Your philosophy works great if you have, say, a goldfish. Or an indoor cat. Or something else that never spreads outside your home. Maybe even if you have a house chicken that's never permitted outdoors. But when you purchase even a few hens, you have to understand that you are now responsible for an animal that, if not monitored closely, could disrupt the entire nation's food supply, shut down businesses and cause so much damage to your neighbors that they can no longer provide an income for themselves. Which includes the responsibility of culling sick birds. That occasional sneeze could be a case of Influenza that shuts down the nations food supply. That bird that stumbles a lot could be a case of a resistant strain of Marek's that infects and kill's your neighbors entire stock of rare, endangered, specialty birds. And I would not want someone with sick birds who refused to euthanize them living next door to my flock that I use to feed my family and provide others with a clean, humane food source. Would you want someone who refused to remove their sick birds from their flock living next to your pet chickens?
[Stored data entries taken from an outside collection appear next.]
(* ===== verification/Memory.v ===== *)
(** * Byte memory and the C allocator

    The memory of a process: bytes at addresses, little-endian words, and the
    table of live [malloc] blocks.  Where [malloc] puts a block is the
    allocator's choice ([Allocator]); what C promises of it is
    [AllocatorLaws].  An allocation is taken to succeed, as everywhere in
    the source, which never tests the result of [malloc]. *)

From Stdlib Require Import Strings.Byte.
From S2P Require Import Prelude.

(** ** Little-endian words *)
Definition byte_val (b : byte) : Z := Z.of_N (Byte.to_N b).
Definition byte_of (z : Z) : byte :=
  match Byte.of_N (Z.to_N (z mod 256)) with Some b => b | None => x00 end.

Fixpoint encode (n : nat) (z : Z) : list byte :=
  match n with
  | O => []
  | S n' => byte_of z :: encode n' (z / 256)
  end.

Fixpoint decode (l : list byte) : Z :=
  match l with
  | [] => 0
  | b :: l' => byte_val b + 256 * decode l'
  end.

Lemma byte_val_of z : byte_val (byte_of z) = z mod 256.
Proof.
  unfold byte_val, byte_of. pose proof (Z.mod_pos_bound z 256 ltac:(lia)).
  destruct (Byte.of_N (Z.to_N (z mod 256))) as [b|] eqn:E.
  - apply Byte.to_of_N in E. rewrite E. lia.
  - apply Byte.of_N_None_iff in E. lia.
Qed.

Lemma byte_val_range b : 0 ≤ byte_val b < 256.
Proof. unfold byte_val. pose proof (Byte.to_N_bounded b). lia. Qed.

Lemma byte_of_val b : byte_of (byte_val b) = b.
Proof.
  unfold byte_of. rewrite Z.mod_small by apply byte_val_range.
  unfold byte_val. by rewrite N2Z.id, Byte.of_to_N.
Qed.

Lemma length_encode n z : length (encode n z) = n.
Proof. revert z. induction n; intros z; simpl; auto. Qed.

Lemma decode_encode n z : decode (encode n z) = z mod 256 ^ Z.of_nat n.
Proof.
  revert z. induction n as [|n IH]; intros z; cbn [encode decode].
  - by rewrite Z.mod_1_r.
  - rewrite byte_val_of, IH, Nat2Z.inj_succ, Z.pow_succ_r by lia.
    rewrite Z.rem_mul_r by lia. lia.
Qed.

Lemma encode_decode l : encode (length l) (decode l) = l.
Proof.
  induction l as [|b l IH]; cbn [length encode decode]; [done|].
  pose proof (byte_val_range b). f_equal.
  - rewrite <-(byte_of_val b) at 2. unfold byte_of.
    rewrite (Z.mul_comm 256), Z.mod_add by lia. done.
  - rewrite (Z.mul_comm 256), Z.div_add, Z.div_small, Z.add_0_l by lia. done.
Qed.

Lemma decode_range l : 0 ≤ decode l < 256 ^ Z.of_nat (length l).
Proof.
  induction l as [|b l IH]; cbn [length decode]; [done|].
  rewrite Nat2Z.inj_succ, Z.pow_succ_r by lia. pose proof (byte_val_range b). lia.
Qed.

(** ** Bytes at addresses

    A byte of an allocated object is [Some v], or [None] while it is
    indeterminate; an address with no entry belongs to no object, so that
    accessing it is undefined. *)
Abbreviation mbyte := (option byte).
Abbreviation memory := (gmap Z mbyte).

Fixpoint load_bytes (m : memory) (a : Z) (n : nat) : option (list mbyte) :=
  match n with
  | O => Some []
  | S n' => b ← m !! a; l ← load_bytes m (a + 1) n'; Some (b :: l)
  end.

Fixpoint store_bytes (m : memory) (a : Z) (l : list mbyte) : option memory :=
  match l with
  | [] => Some m
  | b :: l' => _ ← m !! a; store_bytes (<[a := b]> m) (a + 1) l'
  end.

(** The values of cells that are all determinate. *)
Fixpoint all_some {A} (l : list (option A)) : option (list A) :=
  match l with
  | [] => Some []
  | x :: l' => x ← x; l' ← all_some l'; Some (x :: l')
  end.

(** A whole word is determinate, or the load is undefined. *)
Definition load_word (n : nat) (m : memory) (a : Z) : option Z :=
  l ← load_bytes m a n; bs ← all_some l; Some (decode bs).
Definition store_word (n : nat) (m : memory) (a v : Z) : option memory :=
  store_bytes m a (Some <$> encode n v).

Definition valid_range (m : memory) (a : Z) (n : nat) : Prop :=
  ∀ i, 0 ≤ i < Z.of_nat n → is_Some (m !! (a + i)).

Section bytes.
Implicit Types (m : memory) (l : list mbyte).

Lemma store_bytes_Some m a l :
  valid_range m a (length l) → ∃ m', store_bytes m a l = Some m'.
Proof.
  revert m a. induction l as [|b l IH]; intros m a Hv; [by eexists|]. simpl.
  destruct (Hv 0) as [x Hx]; [simpl; lia|]. rewrite Z.add_0_r in Hx. rewrite Hx. simpl.
  apply IH. intros i Hi. destruct (decide (a + 1 + i = a)) as [E|E]; [lia|].
  rewrite lookup_insert_ne by done. rewrite <-Z.add_assoc. apply Hv. simpl. lia.
Qed.

Lemma store_bytes_lookup m a l m' :
  store_bytes m a l = Some m' →
  (∀ i, 0 ≤ i < Z.of_nat (length l) → m' !! (a + i) = l !! Z.to_nat i) ∧
  (∀ x, ¬ (a ≤ x < a + Z.of_nat (length l)) → m' !! x = m !! x) ∧
  (∀ x, is_Some (m' !! x) ↔ is_Some (m !! x)).
Proof.
  revert m a. induction l as [|b l IH]; intros m a H; simpl in H.
  - simplify_eq. split; [simpl; lia|]. done.
  - destruct (m !! a) as [y|] eqn:Ha; simpl in H; [|done].
    destruct (IH _ _ H) as (H1 & H2 & H3). split; [|split].
    + intros i Hi. destruct (decide (i = 0)) as [->|Hi0].
      * rewrite Z.add_0_r, H2 by lia. by rewrite lookup_insert_eq.
      * replace (a + i) with (a + 1 + (i - 1)) by lia.
        rewrite H1 by (simpl in Hi; lia).
        replace (Z.to_nat i) with (S (Z.to_nat (i - 1))) by lia. done.
    + intros x Hx. simpl in Hx. rewrite H2 by lia. apply lookup_insert_ne. lia.
    + intros x. rewrite H3. destruct (decide (a = x)) as [->|Hne].
      * rewrite lookup_insert_eq, Ha. by split.
      * by rewrite lookup_insert_ne.
Qed.

Lemma load_bytes_ext m m' a n :
  (∀ i, 0 ≤ i < Z.of_nat n → m !! (a + i) = m' !! (a + i)) →
  load_bytes m a n = load_bytes m' a n.
Proof.
  revert a. induction n as [|n IH]; intros a H; simpl; [done|].
  pose proof (H 0 ltac:(lia)) as H0. rewrite Z.add_0_r in H0. rewrite H0.
  destruct (m' !! a); simpl; [|done].
  rewrite IH; [done|]. intros i Hi. rewrite <-!Z.add_assoc. apply H. lia.
Qed.

Lemma load_bytes_lookup m a l :
  (∀ i, 0 ≤ i < Z.of_nat (length l) → m !! (a + i) = l !! Z.to_nat i) →
  load_bytes m a (length l) = Some l.
Proof.
  revert a. induction l as [|b l IH]; intros a H; simpl; [done|].
  pose proof (H 0 ltac:(simpl; lia)) as H0. rewrite Z.add_0_r in H0. rewrite H0. simpl.
  rewrite IH; [done|]. intros i Hi.
  rewrite <-Z.add_assoc, H by (simpl; lia).
  by replace (Z.to_nat (1 + i)) with (S (Z.to_nat i)) by lia.
Qed.

Lemma load_bytes_length m a n l : load_bytes m a n = Some l → length l = n.
Proof.
  revert a l. induction n as [|n IH]; intros a l; simpl; [by intros [= <-]|].
  destruct (m !! a); simpl; [|done]. destruct (load_bytes m (a + 1) n) eqn:E; simpl; [|done].
  intros [= <-]. simpl. f_equal. by eapply IH.
Qed.

(** Reading back what was stored, and reading elsewhere. *)
Lemma load_store_bytes m a l m' :
  store_bytes m a l = Some m' → load_bytes m' a (length l) = Some l.
Proof. intros H. apply load_bytes_lookup. apply (store_bytes_lookup _ _ _ _ H). Qed.

Lemma load_store_bytes_ne m a l m' b n :
  store_bytes m a l = Some m' →
  (b + Z.of_nat n ≤ a ∨ a + Z.of_nat (length l) ≤ b) →
  load_bytes m' b n = load_bytes m b n.
Proof.
  intros H Hd. apply load_bytes_ext. intros i Hi.
  apply (store_bytes_lookup _ _ _ _ H). lia.
Qed.

Lemma all_some_fmap {A} (l : list A) : all_some (Some <$> l) = Some l.
Proof. induction l as [|x l IH]; [done|]. rewrite fmap_cons. simpl. by rewrite IH. Qed.

Lemma load_store_word n m a v m' :
  store_word n m a v = Some m' → load_word n m' a = Some (v mod 256 ^ Z.of_nat n).
Proof.
  unfold store_word, load_word. intros H. apply load_store_bytes in H.
  rewrite length_fmap, length_encode in H. rewrite H. simpl.
  rewrite all_some_fmap. simpl. by rewrite decode_encode.
Qed.

Lemma store_word_Some n m a v :
  valid_range m a n → ∃ m', store_word n m a v = Some m'.
Proof. intros H. apply store_bytes_Some. by rewrite length_fmap, length_encode. Qed.
End bytes.

(** ** Variables as bytes *)
(** The words of a local variable: indeterminate, or encoded. *)
Definition cells (n : nat) (v : cell) : list mbyte :=
  match v with Some v => Some <$> encode n v | None => replicate n None end.
Definition value (l : list mbyte) : cell := bs ← all_some l; Some (decode bs).

Lemma length_cells n v : length (cells n v) = n.
Proof. destruct v; simpl; [by rewrite length_fmap, length_encode|by rewrite length_replicate]. Qed.

Lemma value_cells n v : value (cells n (Some v)) = Some (v mod 256 ^ Z.of_nat n).
Proof. unfold value, cells. rewrite all_some_fmap. simpl. by rewrite decode_encode. Qed.

Lemma value_word v : 0 ≤ v < 2 ^ 64 → value (cells 8 (Some v)) = Some v.
Proof. intros Hv. rewrite value_cells. by rewrite Z.mod_small. Qed.

Lemma int_message n : INT_MIN ≤ n ≤ INT_MAX → wrap32s (n mod 256 ^ Z.of_nat 4) = n.
Proof.
  intros Hn. change (256 ^ Z.of_nat 4) with (2 ^ 32). unfold wrap32s.
  rewrite Zplus_mod_idemp_l. by apply wrap32s_small.
Qed.

Lemma load_bytes_Some m a n : valid_range m a n → ∃ l, load_bytes m a n = Some l.
Proof.
  revert a. induction n as [|n IH]; intros a Hv; [by eexists|]. simpl.
  destruct (Hv 0) as [x Hx]; [lia|]. rewrite Z.add_0_r in Hx. rewrite Hx. simpl.
  destruct (IH (a + 1)) as [l Hl]; [|rewrite Hl; by eexists].
  intros i Hi. rewrite <-Z.add_assoc. apply Hv. lia.
Qed.

Lemma load_bytes_inv m a n l i :
  load_bytes m a n = Some l → 0 ≤ i < Z.of_nat n → m !! (a + i) = l !! Z.to_nat i.
Proof.
  revert a l i. induction n as [|n IH]; intros a l i; [lia|]. simpl.
  destruct (m !! a) as [b|] eqn:Hb; simpl; [|done].
  destruct (load_bytes m (a + 1) n) as [l'|] eqn:E; simpl; [|done].
  intros [= <-] Hi. destruct (decide (i = 0)) as [->|Hne]; [by rewrite Z.add_0_r|].
  replace (a + i) with (a + 1 + (i - 1)) by lia. rewrite (IH _ _ _ E) by lia.
  by replace (Z.to_nat i) with (S (Z.to_nat (i - 1))) by lia.
Qed.

(** Writing back what was read changes nothing. *)
Lemma store_load_bytes m a n l : load_bytes m a n = Some l → store_bytes m a l = Some m.
Proof.
  revert a l. induction n as [|n IH]; intros a l; simpl; [by intros [= <-]|].
  destruct (m !! a) as [b|] eqn:Hb; simpl; [|done].
  destruct (load_bytes m (a + 1) n) eqn:E; simpl; [|done].
  intros [= <-]. simpl. rewrite Hb. simpl. rewrite insert_id by done. by apply IH.
Qed.

(** The test of a concrete range. *)
Definition valid_rangeb (m : memory) (a : Z) (n : nat) : bool :=
  forallb (λ i, bool_decide (is_Some (m !! (a + i)))) (seqZ 0 (Z.of_nat n)).
Lemma valid_rangeb_sound m a n : valid_rangeb m a n = true → valid_range m a n.
Proof.
  unfold valid_rangeb. rewrite forallb_forall. intros H i Hi.
  apply (bool_decide_eq_true _), H, list_elem_of_In, elem_of_seqZ. lia.
Qed.

(** What was read at [b] of one memory and stored at [a] of another. *)
Lemma store_loaded src b n l m a m' x :
  load_bytes src b n = Some l → store_bytes m a l = Some m' → a ≤ x < a + Z.of_nat n →
  m' !! x = src !! (b + (x - a)).
Proof.
  intros Hl Hs Hx. pose proof (load_bytes_length _ _ _ _ Hl) as Hn.
  destruct (store_bytes_lookup _ _ _ _ Hs) as (H1 & _ & _).
  replace x with (a + (x - a)) at 1 by lia. rewrite H1 by lia.
  by rewrite (load_bytes_inv _ _ _ _ _ Hl) by lia.
Qed.

(** Two stores to disjoint addresses can be made in either order. *)
Lemma store_bytes_swap m a l b k m1 m2 :
  store_bytes m a l = Some m1 → store_bytes m1 b k = Some m2 →
  a + Z.of_nat (length l) ≤ b ∨ b + Z.of_nat (length k) ≤ a →
  ∃ m1', store_bytes m b k = Some m1' ∧ store_bytes m1' a l = Some m2.
Proof.
  intros H1 H2 Hdis.
  pose proof (store_bytes_lookup _ _ _ _ H1) as (A1 & A2 & A3).
  pose proof (store_bytes_lookup _ _ _ _ H2) as (B1 & B2 & B3).
  destruct (store_bytes_Some m b k) as [m1' H1'].
  { intros i Hi. apply A3, B3. rewrite B1 by done. apply lookup_lt_is_Some. lia. }
  pose proof (store_bytes_lookup _ _ _ _ H1') as (C1 & C2 & C3).
  destruct (store_bytes_Some m1' a l) as [m2' H2'].
  { intros i Hi. apply C3, A3. rewrite A1 by done. apply lookup_lt_is_Some. lia. }
  pose proof (store_bytes_lookup _ _ _ _ H2') as (D1 & D2 & _).
  exists m1'. split; [done|]. rewrite H2'. f_equal. apply map_eq. intros x.
  destruct (decide (a ≤ x < a + Z.of_nat (length l))) as [Ha|Ha].
  - rewrite B2 by lia. replace x with (a + (x - a)) by lia. by rewrite D1, A1 by lia.
  - rewrite D2 by done. destruct (decide (b ≤ x < b + Z.of_nat (length k))) as [Hb|Hb].
    + replace x with (b + (x - b)) by lia. by rewrite C1, B1 by lia.
    + by rewrite C2, B2, A2 by done.
Qed.

(** ** [malloc] and [free] *)
Class Allocator : Type := alloc : gmap Z Z → Z → Z.

Class AllocatorLaws (A : Allocator) : Prop := {
  alloc_pos blocks n : 0 < alloc blocks n;
  alloc_fresh blocks n b s :
    blocks !! b = Some s → 0 ≤ n → 0 ≤ s →
    alloc blocks n + Z.max 1 n ≤ b ∨ b + Z.max 1 s ≤ alloc blocks n
}.

(** A word of memory after the last live block. *)
Definition bump : Allocator := λ blocks _,
  map_fold (λ b s r, Z.max (b + Z.max 1 s) r) 4096 blocks.

Lemma bump_bound blocks n :
  4096 ≤ bump blocks n ∧
  ∀ b s, blocks !! b = Some s → b + Z.max 1 s ≤ bump blocks n.
Proof.
  unfold bump.
  apply (map_fold_weak_ind (λ r m, 4096 ≤ r ∧ ∀ b s, m !! b = Some s → b + Z.max 1 s ≤ r)).
  - split; [lia|]. intros b s. by rewrite lookup_empty.
  - intros b s m r Hb [Hr IH]. split; [lia|]. intros b' s'.
    destruct (decide (b = b')) as [->|Hne].
    + rewrite lookup_insert_eq. intros [= ->]. lia.
    + rewrite lookup_insert_ne by done. intros Hl. specialize (IH _ _ Hl). lia.
Qed.

#[export] Instance bump_laws : AllocatorLaws bump.
Proof.
  split.
  - intros blocks n. pose proof (bump_bound blocks n). unfold alloc. lia.
  - intros blocks n b s Hb _ _. right. by apply bump_bound.
Qed.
You also take the responsibility of owning a bird that is prone to reproductive failures (egg binding, prolapse, etc), has very few "perfect" vaccines (as in sterile and non spreading, since many birds still carry and spread what they're vaccinated against), and is on the bottom of the food chain. (Almost all of us loose a bird to one predator or another at some point... And sometimes the predators don't finish the job which means we have to do it for them.) And the best part? Often times there's not even a vet near by who will see them to put them down, let alone a 24/7 emergency vet for those 3-am "oh my god a mink broke into the chicken coop, I didn't even know those lived in my suburb" moments. There's many times that euthanizing is the only humane option.
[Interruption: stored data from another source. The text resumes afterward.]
Lemma rep_append_spec h l c :
  blocks_wf h → is_list h l →
  ∃ a h', rep_append c h = Done tt h' ∧ is_list h' (l ++ [(a, c)]) ∧ appended a h h'.
Proof.
  intros Hwf Hl. set (a := alloc (blocks h) sizeof_Malloc_list).
  assert (blocks h !! a = None) as Hfresh by by apply alloc_not_live.
  assert (a ≠ 0) as Ha0 by (pose proof (alloc_pos (blocks h) sizeof_Malloc_list); lia).
  pose proof (list_fresh _ _ _ Hl Hfresh) as Hin.
  pose proof (NoDup_fst_snoc _ _ c (list_NoDup _ _ Hl) Hin) as Hnd.
  pose proof (list_blocks_app _ _ a c Hl) as Hblk.
  destruct l as [|[b d] l _] using rev_ind.
  - apply is_list_empty in Hl as [Hh Ht].
    exists a. eexists. unfold rep_append, malloc_element. simpl. rewrite Hh. simpl.
    split; [done|]. split; [|by split].
    split; simpl; [|done|done]. split; [done|]. split; [done|].
    exists 0. by rewrite lookup_insert_eq, Ht.
  - destruct Hl as [Hs Hnd' Hb].
    pose proof Hs as (Htl & Hb0 & m & Hm & Hs')%dseg_snoc.
    assert (a ≠ b) as Hab.
    { intros ->. apply Hin. rewrite fmap_app. csimpl. set_solver. }
    assert (head h ≠ 0) as Hh0.
    { destruct l as [|[x y] l]; simpl in Hs; destruct Hs as (-> & ? & _); done. }
    exists a. eexists. unfold rep_append, malloc_element. simpl.
    rewrite (proj2 (Z.eqb_neq _ _) Hh0). unfold store_node, load_node. simpl.
    rewrite Htl, lookup_insert_ne, Hm by done. simpl.
    rewrite lookup_insert_ne, Hm by done. simpl.
    split; [done|]. split; [|by split].
    split; simpl; [|done|done].
    apply dseg_snoc. split; [done|]. split; [done|]. exists b.
    rewrite lookup_insert_ne, lookup_insert_eq by done. split; [done|].
    eapply dseg_set_next; [done| |by rewrite lookup_insert_ne].
    eapply dseg_frame; [|exact Hs]. intros x Hx. apply lookup_insert_ne. by intros <-.
Qed.
End append.

(** ** [rep_remove] *)

(** What [free(element)] does to the rest of the state. *)
Record removed (a : Z) (h h' : heap) : Prop := {
  rem_mem : mem h' = drop_bytes a sizeof_Malloc_list (mem h);
  rem_blocks : blocks h' = delete a (blocks h);
  rem_lnodes : lnodes h' !! a = None;
  rem_total : total_malloc_allocation_size h' = total_malloc_allocation_size h;
  rem_count : malloc_number_of_allocations h' = malloc_number_of_allocations h
}.

Lemma dseg_delete ln a p first l last q :
  a ∉ l.*1 → dseg ln p first l last q → dseg (delete a ln) p first l last q.
Proof.
  intros Ha. apply dseg_frame. intros b Hb. apply lookup_delete_ne. by intros <-.
Qed.

Lemma NoDup_middle_fst (l1 l2 : list (Z * Malloc_container)) a c :
  NoDup (l1 ++ (a, c) :: l2).*1 →
  NoDup l1.*1 ∧ NoDup l2.*1 ∧ a ∉ l1.*1 ∧ a ∉ l2.*1 ∧ (∀ x, x ∈ l1.*1 → x ∉ l2.*1).
Proof.
  rewrite fmap_app, fmap_cons. simpl. intros (H1 & Hd & H2)%NoDup_app.
  apply NoDup_cons in H2 as [Ha H2]. split; [done|]. split; [done|].
  split; [intros Hin; apply (Hd a Hin); set_solver|]. split; [done|].
  intros x Hx Hx2. apply (Hd x Hx). set_solver.
Qed.

(** Freeing a live element. *)
Lemma free_element h a :
  a ≠ 0 → blocks h !! a = Some sizeof_Malloc_list →
  free a h = Done tt (set_blocks (delete a (blocks h))
               (set_lnodes (delete a (lnodes h))
                 (set_mem (drop_bytes a sizeof_Malloc_list (mem h)) h))).
Proof. intros Ha Hb. unfold free. by rewrite (proj2 (Z.eqb_neq _ _) Ha), Hb. Qed.

Lemma rep_remove_only h a c :
  is_list h [(a, c)] →
  ∃ h', rep_remove a h = Done tt h' ∧ removed a h h' ∧ is_list h' [].
Proof.
  intros Hl. pose proof Hl as [(Hh & Ha & n & Hn & -> & Ht) _ Hb].
  eexists. unfold rep_remove, load_node. simpl. rewrite Hn. simpl.
  rewrite free_element; [|done|apply Hb; csimpl; set_solver]. simpl.
  split; [done|]. split; [split; simpl; try done; apply lookup_delete_eq|].
  by apply is_list_empty.
Qed.

Lemma rep_remove_middle h l1 a c l2 :
  l1 ≠ [] → l2 ≠ [] → is_list h (l1 ++ (a, c) :: l2) →
  ∃ h', rep_remove a h = Done tt h' ∧ removed a h h' ∧ is_list h' (l1 ++ l2).
Proof.
  intros H1 H2 Hl. destruct l1 as [|[b d] l1 _] using rev_ind; [done|].
  destruct l2 as [|[x y] l2]; [done|]. clear H1 H2.
  pose proof Hl as [Hs Hnd Hb].
  pose proof (NoDup_middle_fst _ _ _ _ Hnd) as (Hn1 & Hn2 & Ha1 & Ha2 & Hd).
  apply dseg_app in Hs as (m & n & Hs1 & (-> & Ha & n' & Hn' & Hs2)).
  pose proof Hs1 as (-> & Hb0 & pb & Hpb & _)%dseg_snoc.
  pose proof Hs2 as (-> & Hx0 & nx & Hnx & _).
  assert (a ≠ b) as Hab by (intros ->; apply Ha1; rewrite fmap_app; csimpl; set_solver).
  assert (a ≠ x) as Hax by (intros ->; apply Ha2; csimpl; set_solver).
  assert (b ≠ x) as Hbx.
  { intros ->. apply (Hd x); [rewrite fmap_app|]; csimpl; set_solver. }
  eexists. unfold rep_remove, load_node, store_node, load_node. simpl. rewrite Hn'. simpl.
  rewrite (proj2 (Z.eqb_neq _ _) Hx0). simpl. rewrite Hnx. simpl. rewrite Hnx. simpl.
  rewrite (proj2 (Z.eqb_neq _ _) Hb0). simpl.
  rewrite lookup_insert_ne, Hn' by done. simpl.
  rewrite lookup_insert_ne, Hpb by done. simpl.
  rewrite lookup_insert_ne, Hpb by done. simpl.
  rewrite free_element; [|done|apply Hb; rewrite fmap_app; csimpl; set_solver]. simpl.
  split; [done|]. split; [split; simpl; try done; apply lookup_delete_eq|].
  split; simpl.
  - apply dseg_app. exists b, x. split.
    + apply dseg_delete; [done|]. eapply dseg_set_next; [done| |by rewrite lookup_insert_ne].
      eapply dseg_frame; [|exact Hs1]. intros z Hz. apply lookup_insert_ne. intros <-.
      apply (Hd x Hz). csimpl. set_solver.
    + apply dseg_delete; [done|]. eapply dseg_frame; [|by eapply dseg_set_prev].
      intros z Hz. apply lookup_insert_ne. intros <-. apply (Hd b); [|done].
      rewrite fmap_app. csimpl. set_solver.
  - rewrite fmap_app. apply NoDup_app. split; [done|]. by split.
  - intros z. rewrite fmap_app, elem_of_app. intros Hz.
    rewrite lookup_delete_ne; [|intros <-; naive_solver].
    apply Hb. rewrite fmap_app, fmap_cons, elem_of_app, elem_of_cons. naive_solver.
Qed.

(** The first element of several: its successor is patched, [head] is not. *)
Lemma rep_remove_first h a c l2 :
  l2 ≠ [] → is_list h ((a, c) :: l2) →
  ∃ h', rep_remove a h = Done tt h' ∧ removed a h h' ∧ head h' = a.
Proof.
  intros H2 Hl. destruct l2 as [|[x y] l2]; [done|].
  pose proof Hl as [(Hh & Ha & n & Hn & Hs2) Hnd Hb].
  pose proof Hs2 as (-> & Hx0 & nx & Hnx & _).
  eexists. unfold rep_remove, store_node, load_node. simpl. rewrite Hn. simpl.
  rewrite (proj2 (Z.eqb_neq _ _) Hx0). simpl. rewrite Hnx. simpl. rewrite Hnx. simpl.
  rewrite free_element; [|done|apply Hb; csimpl; set_solver]. simpl.
  split; [done|]. split; [|done]. split; simpl; try done. apply lookup_delete_eq.
Qed.

(** The last element of several: its predecessor is patched, [tail] is not. *)
Lemma rep_remove_last h l1 a c :
  l1 ≠ [] → is_list h (l1 ++ [(a, c)]) →
  ∃ h' m, rep_remove a h = Done tt h' ∧ removed a h h' ∧ tail h' = a ∧
    head h' = head h ∧ head h ≠ 0 ∧ dseg (lnodes h') 0 (head h') l1 m 0.
Proof.
  intros H1 Hl. destruct l1 as [|[b d] l1 _] using rev_ind; [done|]. clear H1.
  pose proof Hl as [Hs Hnd Hb].
  pose proof (NoDup_middle_fst _ [] _ _ Hnd) as (Hn1 & _ & Ha1 & _ & _).
  apply dseg_snoc in Hs as (Ht & Ha & m & Hm & Hs1).
  pose proof Hs1 as (-> & Hb0 & pb & Hpb & _)%dseg_snoc.
  assert (a ≠ b) as Hab by (intros ->; apply Ha1; rewrite fmap_app; csimpl; set_solver).
  eexists _, b. unfold rep_remove, store_node, load_node. simpl. rewrite Hm. simpl.
  rewrite (proj2 (Z.eqb_neq _ _) Hb0). simpl. rewrite Hm. simpl.
  rewrite Hpb. simpl. rewrite Hpb. simpl.
  rewrite free_element; [|done|apply Hb; rewrite fmap_app; csimpl; set_solver]. simpl.
  split; [done|]. split; [split; simpl; try done; apply lookup_delete_eq|].
  split; [done|]. split; [done|]. split.
  - destruct l1 as [|[x y] l1]; simpl in Hs1; destruct Hs1 as (-> & ? & _); done.
  - apply dseg_delete; [done|]. by eapply dseg_set_next.
Qed.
Incidentally, if your flock gets too out of hand with an infectious disease, the government will come in and deal with it for you. Your flock will be, at a minimum, quarantined under threat of fines and possible jail time. If they deem it to be a real threat to the food supply (say, if your birds have Avian Influenza, pullorum, typhoid, newcastle, etc.) they will come in and seize your birds, even the ones who appear healthy, euthanize them and incinerate them. THAT'S how serious your pet chickens are, and why it's important to recognize that even if they are pets to you they are livestock to the nation. And most chicken diseases spread from local wildlife... The small birds and mice that get into your pen to nibble out of our feeders. And those animals can spread it miles away. Some of the diseases, like AI, even threaten the wildlife itself, killing wild birds enmasse and destroying ecosystems. So even if you have great biosecurity and change clothes every time you go into the chicken pen, your sick pet chickens are still a threat to the nation's food supply and your neighbor's birds and even wild birds. That's the reality of owning an animal that is primarially livestock, even if it's a pet to you.